Um dos contos mais interessantes, para não dizer um dos melhores contos nem um dos maiores contos, da literatura baiana tem o belíssimo título: "A moça dos pãezinhos de queijo". E é mesmo um senhor conto, que consta do livro O Largo da Palma, de Adonias Filho. O livro traz ainda outro conto de peso, "Os enforcados", mas foi "Um corpo sem nome", ainda do mesmo volume, que selecionei para integrar a Antologia Panorâmica do Conto Baiano - Século XX, por ser menos conhecido e, portanto, uma escolha menos óbvia. Os seis contos deste livro estão no mesmo patamar de excelência. Talvez os três agora citados sejam mais instigantes. Afunilando mais ainda, creio que, se o leitor todavia não teve a oportunidade de conhecer a literatura de Adonias Filho, a opção pelo conto "A moça dos pãezinhos de queijo" será a experiência mais gratificante. Garanto, jamais esquecerá.
O ficcionista Adonias Filho, dos romances celebrados Corpo Vivo e Luanda Beira Bahia, escreveu novelas e contos do mesmo nível de sua ficção longa. Ainda ensaísta e crítico, membro da Academia Brasileira de Letras, foi diretor da Biblioteca Nacional e seu prestígio até hoje ressoa. Reuniu as novelas e contos nos volumes Léguas da Promissão (1968) e o supracitado O Largo da Palma (1981).
Dos textos de Adonias, seu admirador, o também contista Hélio Pólvora, chama a atenção para a “tragicidade” impingida ao regionalismo moderno. As histórias têm sempre uma sustentação em estruturas equilibradas, numa linguagem sóbria e numa sintaxe original, além de uma nota poética imprevista. Para Pólvora a prosa ficcional de Adonias Filho demonstra a fusão emotiva do autor com os seus temas: "E que melhor esperar de um exímio e complexo contador de histórias, em cuja obra ressoam as vozes de toda a comunidade sul baiana?" (Pólvora, Hélio: "Adonias Filho e a Tragicidade", in O Espaço Interior. Ilhéus: Editora da Universidade Livre do Mar e da Mata, 1999).
Hélio e eu, já está visto, somos leitores de Adonias Filho. Ouso dizer que é a tal "tragicidade" que suscita nossa admiração.

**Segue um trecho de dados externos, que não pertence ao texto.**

(* ===== verification/ToyChain.v ===== *)
(** * A concrete chain

    An instance of the listener's parameters to run its definitions on: the
    hash of a header is an injective listing of its fields, a digest is
    re-encoded to itself, and the route between two blocks is computed by the
    reference implementation of [TreeRoute]. The chain has two branches over
    its genesis block: [a1 - a2] and [b1 - b2 - b3]. *)

From S2P Require Import Prelude HeadersCache TreeRoute BlockListener BlockListenerFacts.
Export RefRoute.

#[export] Instance toy_types : ChainTypes := {|
  Hash := list Z;
  SubxtDigest := unit;
  Digest := unit;
|}.

Definition toy_hash (x : Header) : list Z :=
  Z.of_nat (length (state_root x)) :: Z.of_nat (length (extrinsics_root x)) ::
  number x :: state_root x ++ extrinsics_root x ++ parent_hash x.

#[export] Instance toy_hashing : HeaderHashing := {|
  redecode_digest := fun d => Some d;
  header_hash := toy_hash;
|}.

#[export] Instance toy_collision_free : CollisionFree.
Proof.
  intros [p n s e []] [p' n' s' e' []]. unfold header_hash, toy_hashing, toy_hash; cbn.
  intros [= Hs He -> Happ]. apply Nat2Z.inj in Hs, He.
  apply app_inj_1 in Happ as [-> Happ]; [|done].
  apply app_inj_1 in Happ as [-> ->]; [|done]. done.
Qed.

(** A block as the node serves it. [branch] tells the two branches apart. *)
Definition toy_block (parent : list Z) (n : Z) (branch : list Z) : SubstrateHeader :=
  {| s_parent_hash := parent; s_number := n; s_state_root := branch;
     s_extrinsics_root := []; s_digest := tt |}.

Definition toy_header (sh : SubstrateHeader) : Header :=
  {| parent_hash := s_parent_hash sh; number := s_number sh;
     state_root := s_state_root sh; extrinsics_root := s_extrinsics_root sh;
     digest := s_digest sh |}.

Definition toy_id (sh : SubstrateHeader) : Hash := toy_hash (toy_header sh).

Definition root : Hash := [].
Definition genesis := toy_block root 0 [].
Definition a1 := toy_block (toy_id genesis) 1 [7].
Definition a2 := toy_block (toy_id a1) 2 [7].
Definition b1 := toy_block (toy_id genesis) 1 [8].
Definition b2 := toy_block (toy_id b1) 2 [8].
Definition b3 := toy_block (toy_id b2) 3 [8].

Definition toy_blocks : list SubstrateHeader := [genesis; a1; a2; b1; b2; b3].

Definition toy_valid (x : Header) : Prop := x ∈ toy_header <$> toy_blocks.

(** A node whose canonical chain is [canonical], listed from the genesis block. *)
Definition toy_node (canonical : list SubstrateHeader) : RpcNode :=
  {| rpc_block_hash := fun n => Ok (toy_id <$> canonical !! Z.to_nat n);
     rpc_headers := list_to_map ((fun sh => (toy_id sh, sh)) <$> toy_blocks);
     rpc_header_failure := fun _ => None |}.

Definition on_a := toy_node [genesis; a1; a2].
Definition on_b := toy_node [genesis; b1; b2; b3].

Definition toy_item (node : RpcNode) (sh : SubstrateHeader) : RpcNode * SubItem :=
  (node, SubBlock sh (toy_id sh)).

Lemma toy_chain_ok : ChainOk toy_valid.
Proof.
  split.
  - assert (Hall : Forall (fun x => 0 <= number x) (toy_header <$> toy_blocks)).
    { repeat (constructor; [cbn; lia|]). constructor. }
    intros x Hx. by apply (proj1 (Forall_forall _ _) Hall).
  - assert (Hall : Forall (fun x => Forall (fun p =>
        bool_decide (parent_hash x = header_hash p) = true -> number x = number p + 1)
        (toy_header <$> toy_blocks)) (toy_header <$> toy_blocks)).
    { repeat (constructor; [repeat (constructor; [by vm_compute|]); constructor|]).
      constructor. }
    intros x p Hx Hp Heq.
    pose proof (proj1 (Forall_forall _ _) Hall x Hx) as Hxp. cbn beta in Hxp.
    apply (proj1 (Forall_forall _ _) Hxp p Hp). by apply bool_decide_eq_true.
Qed.

Lemma toy_served sh : sh ∈ toy_blocks -> served toy_valid sh (toy_id sh).
Proof.
  intros Hsh. exists (toy_header sh). split_and!; [done | done |].
  by apply list_elem_of_fmap_2.
Qed.

Lemma toy_node_honest canonical : node_honest toy_valid (toy_node canonical).
Proof.
  split.
  - intros h sh Hsh. cbn [rpc_headers toy_node] in Hsh.
    apply elem_of_list_to_map_2, list_elem_of_fmap in Hsh as (x & [= -> ->] & Hx).
    by apply toy_served.
  - intros n. left. by eexists.
Qed.

Lemma toy_item_honest canonical sh :
  sh ∈ toy_blocks -> item_honest toy_valid (toy_item (toy_node canonical) sh).
Proof. intros Hsh. split; [apply toy_node_honest | by apply toy_served]. Qed.

(** The listener on branch [a], with its headers in the cache. *)
Definition toy_cache : HeadersMetadataCache :=
  fold_left (fun c sh => insert_header c (toy_header sh)) [genesis; a1; a2] default_cache.

Definition toy_listener : Listener :=
  {| cache := toy_cache;
     current_best_block := {| hn_number := 2; hn_hash := toy_id a2 |};
     sent := [] |}.

Lemma toy_cache_inv : cache_inv toy_valid toy_cache.
Proof.
  unfold toy_cache. cbn [fold_left].
  repeat apply insert_header_inv.
  - split; [apply default_cache_wf|]. intros h hdr. cbn. by rewrite lookup_empty.
  - apply list_elem_of_fmap_2. repeat constructor.
  - apply list_elem_of_fmap_2. repeat constructor.
  - apply list_elem_of_fmap_2. repeat constructor.
Qed.

Lemma toy_root_unserved : ~ exists hdr, toy_valid hdr /\ header_hash hdr = root.
Proof. by intros (hdr & _ & [=]). Qed.

Lemma toy_parent sh :
  sh ∈ toy_blocks -> parent_of toy_valid (toy_id sh) (s_parent_hash sh).
Proof.
  intros Hsh. exists (toy_header sh). split_and!; [|done|done]. by apply list_elem_of_fmap_2.
Qed.

Lemma toy_path : path toy_valid (toy_id a2) [toy_id a2; toy_id a1; toy_id genesis] root.
Proof.
  eapply (path_cons toy_valid); [apply (toy_parent a2); repeat constructor|].
  eapply (path_cons toy_valid); [apply (toy_parent a1); repeat constructor|].
  eapply (path_cons toy_valid); [apply (toy_parent genesis); repeat constructor|].
  apply (path_nil toy_valid).
Qed.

domingo, 19 de julho de 2009

LITERATURA E SOFRIMENTO

Gerana Damulakis


Para escrever bem é preciso sofrer, sofrer.
Dostoiévski

Não escondo o quanto gosto de frases de escritores, como elas povoam a minha mente durante o dia, durante a noite. Mas sei reconhecer quando uma bela frase ou uma frase impactante são apenas uma frase bela ou uma frase de impacto.
Como contestar um escritor do quilate de Dostoiévski? Nem é o intuito. Ele foi aquele que, na análise psicológica dos seus personagens, soube, como ninguém, penetrar nas profundezas do ser humano (como bem diria Hélio Pólvora, ou melhor, como disse Hélio no nosso mais recente encontro). E soube mostrar o quanto o sofrimento é uma questão existencial, sem escapatória.
Fiz a pergunta para Aramis Ribeiro Costa: “Você acha que é necessário sofrer para escrever bem?”. Ele disse que sim, só que fomos adiante na decifração do que se chama sofrimento. Ele falou dos conflitos de cada um.
Mais do que a filosofia (sim, filosofia mesmo) de Dostoiévski, mais do que a sabedoria do quanto de dialética uma mente pode carregar, o sofrimento do autor de Crime e Castigo está relacionado ao conflito citado por Aramis e, na sua maneira de observar, está relacionado à capacidade de lidar bem ou mal com a dinâmica da vida.
Talvez o resultado, o escrever bem, não seja apenas consequência de uma carga enorme de sofrimento. Houve quem escrevesse bem e tivesse passado bem pela vida. Contudo, a obra deste não trouxe o debate fundamental, o é isto e é aquilo da dialética, as idiossincrasias que fazem o leitor sentir mais intensamente o grande absurdo que é a vida. Talvez este escritor tenha contado casos, encantado os leitores, mas não levantou perguntas, não mexeu com as interrogações. Ainda assim, um grande escritor, uma obra reconhecida.
Daí me confundo e volto para a frase de Dostoiévski. Vai ficar rodando na minha cabeça, seguramente.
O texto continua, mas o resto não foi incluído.